Due to the popularity of Tunbridge Wells in the Victorian age, a number of churches were built in the town. Hence following the fall in congregation numbers after World War II, the town had a number of churches which were in great need of major maintenance. As the largest church in the town, it was decided to decommission it. The church held its last religious service in 1972.
In 1974 the Church Commissioners declared Holy Trinity "redundant to pastoral needs," thereby allowing for its potential demolition, and redevelopment of the site as housing or offices. However, after a petition was raised by the Royal Tunbridge Wells Civic Society, the commissioners gave the society one year to find a suitable public use for the building. After approving in principle a plan to turn the building into a community theatre and arts centre in 1976, £50,000 was raised in six months, to allow a long term lease to be agreed from January 1977 with the Diocese of Rochester.
Trinity Theatre: 1982-presentEdit
Supported by Tunbridge Wells Borough Council (£15,000), Kent County Council and Arts Council England, over a five-year period the internal redevelopment addressed dry rot and damaged stonework, to turn the building into a theatre with 350 raked seats.
Subsequent grants have allowed developments to include a cafeteria, public bar, and redevelopment of the side vestibules to allow for art shows and local arts classes. In March 1996 an application was approved by the National Lottery for £600,000 of additional internal improvements, which provided a computerised box office, new seats, and an access ramp for wheelchair users.
In its now 25-year history, Trinity Theatre has collaborated with performers and groups from Steven Berkoff to the Royal National Theatre, as well as hosting international performing arts, film and visual arts. With over 90,000 people now coming through its doors annually, Trinity is acknowledged as one of the leading arts and performance venues in the South East of England.

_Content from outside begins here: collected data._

(* ===== verification/Drivers.v ===== *)
(** The main functions of the experiments whose classes are modelled elsewhere:
    src/spike/circular_queue.cpp, src/spike/ipc_circular_queue.cpp,
    src/spike/toml_to_timepoint.cpp, src/spike/crc32.cpp, and the stand-alone search for the
    configuration file in src/spike/get_unid_filepath.cpp; and the printing of the serializer
    programs (Unid_block::print, the main of concatenate_arrays.cpp). *)

From S2P Require Import Prelude Bytes UnidBlock Format Utility Ring Crc32 Chrono Config CircularQueue IpcQueue.
Local Open Scope Z_scope.

(** Run a program on the object a constructor makes; on the right, what the constructor throws. *)
Definition with_object {S A} (ctor : M unit S) (m : M S A) : outcome S A + exn :=
  match ctor tt with
  | Ok q _ => inl (m q)
  | Throw e _ => inr e
  | UB u => inl (UB u)
  | OutOfFuel => inl OutOfFuel
  end.

(** ** circular_queue.cpp *)

Definition report_state : M CircularQueue.t (Z * Z * bool * bool) :=
  q ← get; mret (CircularQueue.report q).

(** for (int i = 0; i < n; i++) *)
Definition fill (n : Z) : M CircularQueue.t unit :=
  for_below n (λ i, CircularQueue.enqueue i;; mret tt).
Definition drain (n : Z) : M CircularQueue.t unit :=
  for_below n (λ _, CircularQueue.dequeue;; mret tt).

Definition circular_queue_main : M CircularQueue.t (list (Z * Z * bool * bool)) :=
  r1 ← report_state;
  fill 1024;;
  r2 ← report_state;
  drain 1024;;
  r3 ← report_state;
  fill 512;;
  r4 ← report_state;
  mret [r1; r2; r3; r4].

(** ** ipc_circular_queue.cpp: its four blocks *)

Definition ipc_block0 : outcome IpcQueue.t unit + exn :=
  with_object (IpcQueue.ctor true 0) (mret tt).

Definition ipc_block1 : M IpcQueue.t unit := IpcQueue.print_queue_state;; mret tt.

Definition ipc_block2 : M IpcQueue.t unit :=
  IpcQueue.enqueue 1;; IpcQueue.enqueue 2;; IpcQueue.enqueue 3;;
  IpcQueue.print_queue_state;;
  IpcQueue.dequeue;;
  IpcQueue.print_queue_state;;
  IpcQueue.dequeue;; IpcQueue.dequeue;;
  IpcQueue.print_queue_state;;
  mret tt.

(** try { cq.enqueue(v); } catch (const std::logic_error&) *)
Definition try_enqueue (v : Z) : M IpcQueue.t bool := λ q,
  match IpcQueue.enqueue v q with
  | Throw (logic_error _) q' => Ok false q'
  | o => o
  end.

(** The last block: five enqueues, the fifth of them caught, and the listing. *)
Definition ipc_block3 : M IpcQueue.t bool :=
  IpcQueue.enqueue 1;; IpcQueue.enqueue 2;; IpcQueue.enqueue 3;; IpcQueue.enqueue 4;;
  ok ← try_enqueue 5;
  IpcQueue.print_queue_state;;
  mret ok.

(** A block of main: an object made, used and destroyed; an exception leaves main. *)
Definition in_scope {A} (ctor : M unit IpcQueue.t) (m : M IpcQueue.t A) : M unit A := λ s,
  match with_object ctor m with
  | inl (Ok a _) => Ok a s
  | inl (Throw e _) | inr e => Throw e s
  | inl (UB u) => UB u
  | inl OutOfFuel => OutOfFuel
  end.

(** try { ... } catch (const std::invalid_argument&) *)
Definition catch_invalid {A} (m : M unit A) (a : A) : M unit A := λ s,
  match m s with
  | Throw (invalid_argument _) s' => Ok a s'
  | o => o
  end.

Definition ipc_main : M unit Z :=
  catch_invalid (in_scope (IpcQueue.ctor true 0) (mret tt)) tt;;
  in_scope (IpcQueue.ctor true 5) ipc_block1;;
  in_scope (IpcQueue.ctor true 5) ipc_block2;;
  in_scope (IpcQueue.ctor true 5) ipc_block3;;
  mret 0.

(** ** crc32.cpp *)

Definition crc32_main : M crc_state Z :=
  compute_crc32 (bytes_of_string "The quick brown fox jumps over the lazy dog") 0.

(** ** toml_to_timepoint.cpp *)

(** What a block of main prints: that the key is missing, or a value of <chrono>. *)
Inductive shown : Type :=
| KeyNotFound
| ShowYmd (d : year_month_day)
| ShowTod (t : hh_mm_ss)
| ShowTp (ns : Z).

Section toml_main.
Context `{Toml} (parse : string → table).       (* toml::parse *)

(** if (!config[key]) ... else a value is made from the node. *)
Definition toml_block (key document : string) (show : node → M unit shown) : M unit shown :=
  match table_get (parse document) key with
  | None => mret KeyNotFound
  | Some n => show n
  end.

Definition toml_main : M unit (list shown) :=
  l1 ← toml_block "start_date" "start_date = 2026-04-03"
         (λ n, td ← deref (as_date n); mret (ShowYmd (ymd_of td)));
  l2 ← toml_block "start_time" "start_time = 14:35:25"
         (λ n, tt ← deref (as_time n); mret (ShowTod (hms_of tt)));
  l3 ← toml_block "start_datetime" "start_datetime = 2026-04-03T14:35:25"
         (λ n, dtt ← deref (as_date_time n);       (* the offset is not looked at *)
               tp ← timepoint_of (TomlDateTime (tdt_date dtt) (tdt_time dtt) None);
               mret (ShowTp tp));
  l4 ← toml_block "start_offset_datetime" "start_offset_datetime = 2026-04-03T14:35:25-07:00"
         (λ n, dtt ← deref (as_date_time n); tp ← timepoint_of dtt; mret (ShowTp tp));
  mret [l1; l2; l3; l4].
End toml_main.

(** ** get_unid_filepath.cpp *)

Definition spike_not_found : exn := runtime_error "Configuration file, unid.toml, not found".

(** [home]: std::getenv("HOME"); a string made from a null pointer is undefined. *)
Definition spike_get_unid_filepath (exists_ : string → bool) (home : option string) :
    M unit string :=
  match home with
  | None => undefined ub_null_deref
  | Some home =>
      let system :=
        if exists_ "/etc/unid/unid.toml"%string then mret "/etc/unid/unid.toml"%string
        else throw spike_not_found in
      if negb (String.eqb home "") then
        let filepath := (home +:+ "/.config/unid.toml")%string in
        if exists_ filepath then mret filepath else system
      else system
  end.

(** What main prints: the error, if there is one, and the path, which is then empty. *)
Definition spike_filepath_main (exists_ : string → bool) (home : option string) :
    M unit (list string) := λ s,
  match spike_get_unid_filepath exists_ home s with
  | Ok p s' => Ok [p] s'
  | Throw (runtime_error what) s' => Ok [("Error: " +:+ what)%string; ""%string] s'
  | Throw e s' => Throw e s'
  | UB u => UB u
  | OutOfFuel => OutOfFuel
  end.

(** ** Unid_block::print *)

Definition line (label : string) (v : Z) : chars :=
  String.list_ascii_of_string label ++ show_unsigned false v.

(** The copy of the struct in flatbuffers.cpp prints the members only. *)
Definition flat_print (b : Unid_block) : list chars :=
  [line "Ip: " (ip b); line "Port: " (port b); line "Seq: " (seq b); line "Node: " (UnidBlock.node b);
   line "First unid: " (first_unid b); line "Block size: " (block_size b)].

Definition unid_print (b : Unid_block) : list chars :=
  [String.list_ascii_of_string "----------------------";
   String.list_ascii_of_string "struct Unid_block data";
   String.list_ascii_of_string "----------------------"] ++ flat_print b.

(** ** concatenate_arrays.cpp *)

(** What main prints: the size, and every byte in hexadecimal. *)
Definition concatenate_main : M unit (list chars) := λ s,
  match concatenate_byte_arrays [[1; 2; 3]; [4; 5]; [6; 7; 8; 9]] with
  | Ok _ r =>
      match mapM id r with
      | Some combined =>
          Ok [line "Combined array size: " (Z.of_nat (length combined));
              String.list_ascii_of_string "Combined array data: " ++
                concat ((λ b, String.list_ascii_of_string "0x" ++ show_int true b ++
                              String.list_ascii_of_string " ") <$> combined)] s
      | None => UB (ub_indeterminate 0)
      end
  | Throw e _ => Throw e s
  | UB u => UB u
  | OutOfFuel => OutOfFuel
  end.

(** ** Properties *)

Lemma concatenate_main_output :
  concatenate_main tt = Ok [String.list_ascii_of_string "Combined array size: 9";
    String.list_ascii_of_string "Combined array data: 0x1 0x2 0x3 0x4 0x5 0x6 0x7 0x8 0x9 "] tt.
Proof. vm_compute. reflexivity. Qed.

(** A number is read back from its decimal form. *)
Lemma show_decimal_inj a b :
  0 ≤ a < 2 ^ 64 → 0 ≤ b < 2 ^ 64 → show_base 10 a = show_base 10 b → a = b.
Proof.
  intros Ha Hb Heq. destruct (show_base10 a Ha) as (ds & Hsa & Hda & _ & <-).
  destruct (show_base10 b Hb) as (es & Hsb & Hdb & _ & <-).
  rewrite <- (take_digits_shown ds Hda), <- (take_digits_shown es Hdb). congruence.
Qed.

(** The printed form shows the whole block: different blocks print differently. *)
Lemma unid_print_inj b1 b2 : block_ok b1 → block_ok b2 → unid_print b1 = unid_print b2 → b1 = b2.
Proof.
  intros Hb1 Hb2 Heq. apply app_inv_head in Heq.
  unfold flat_print in Heq. injection Heq as E1 E2 E3 E4 E5 E6. unfold block_ok in *.
  destruct b1 as [i1 p1 s1 n1 f1 z1], b2 as [i2 p2 s2 n2 f2 z2].
  cbn [ip port seq UnidBlock.node first_unid block_size] in *.
  f_equal; (apply show_decimal_inj; [lia|lia|assumption]).
Qed.

(** What the programs do, from their first statement to their last. *)
Lemma circular_queue_main_reports :
  ∃ q, with_object (CircularQueue.ctor true 1024) circular_queue_main =
       inl (Ok [(1024, 0, true, false); (1024, 1024, false, true);
                (1024, 0, true, false); (1024, 512, false, false)] q).
Proof. eexists. vm_compute. reflexivity. Qed.

(** Every listing of a queue of five reads an element that the constructor did not clear
    (five bytes are less than one element), until all five have been written. *)
Lemma ipc_main_undefined :
  ipc_block0 = inr (invalid_argument "Circular_queue: Capacity must be > 0") ∧
  with_object (IpcQueue.ctor true 5) ipc_block1 = inl (UB (ub_indeterminate 0)) ∧
  with_object (IpcQueue.ctor true 5) ipc_block2 = inl (UB (ub_indeterminate 3)) ∧
  with_object (IpcQueue.ctor true 5) ipc_block3 = inl (UB (ub_indeterminate 4)) ∧
  ipc_main tt = UB (ub_indeterminate 0).
Proof. split_and!; reflexivity. Qed.

(** The checksum its comment expects is that of the sentence: 0x414fa339. *)
Lemma crc32_main_value :
  ∃ s, crc32_main crc_init = Ok 1095738169 s.
Proof. eexists. vm_compute. reflexivity. Qed.

(** The documents as toml++ parses them: 2026-04-03T14:35:25, the second time seven hours
    behind UTC. *)
Definition spike_toml : Toml := {|
  node := toml_date_time;
  table := list (string * toml_date_time);
  table_get := λ t k, snd <$> List.find (λ e, String.eqb e.1 k) t;
  node_get := λ _ _, None;
  at_path := λ _ _, None;
  as_date := λ n, Some (tdt_date n);
  as_time := λ n, Some (tdt_time n);
  as_date_time := λ n, Some n
|}.

Definition spike_parse (_ : string) : @table spike_toml :=
  let d := TomlDate 2026 4 3 in
  let t := TomlTime 14 35 25 0 in
  [("start_date"%string, TomlDateTime d t None); ("start_time"%string, TomlDateTime d t None);
   ("start_datetime"%string, TomlDateTime d t None);
   ("start_offset_datetime"%string, TomlDateTime d t (Some (-420)))].

Lemma toml_main_values :
  @toml_main spike_toml spike_parse tt =
    Ok [ShowYmd (YMD 2026 4 3); ShowTod (HMS false 14 35 25); ShowTp 1775226925000000000;
        ShowTp 1775252125000000000] tt.
Proof. vm_compute. reflexivity. Qed.

(** The stand-alone search does what its documentation says when HOME is set: the file
    under the home directory has priority, then the system file, and without either it throws;
    unlike the search of class Config it looks in the directory HOME names.  When HOME is not
    set, for which the documentation promises the system file, its behaviour is undefined. *)
Theorem spike_get_unid_filepath_correct exists_ home :
  spike_get_unid_filepath exists_ (Some home) tt =
    (if negb (String.eqb home "") && exists_ (home +:+ "/.config/unid.toml")%string
     then Ok (home +:+ "/.config/unid.toml")%string tt
     else if exists_ "/etc/unid/unid.toml"%string then Ok "/etc/unid/unid.toml"%string tt
     else Throw spike_not_found tt) ∧
  spike_get_unid_filepath exists_ None tt = UB ub_null_deref.
Proof.
  split; [|done]. unfold spike_get_unid_filepath. cbn zeta. destruct (String.eqb home ""); cbn;
    destruct (exists_ (home +:+ "/.config/unid.toml")%string); try done;
    by destruct (exists_ "/etc/unid/unid.toml"%string).
Qed.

Tunbridge Wells Theatre ClubEdit
Originally launched in 1946 as the Tunbridge Wells Drama Club, after the church became available in 1977, the club and its committee became central to the buildings revival. After the restoration of the building in 1982, it renamed itself as Trinity Theatre Club. Today it is one of the most active amateur theatre clubs in the southeast, putting on four productions per annum.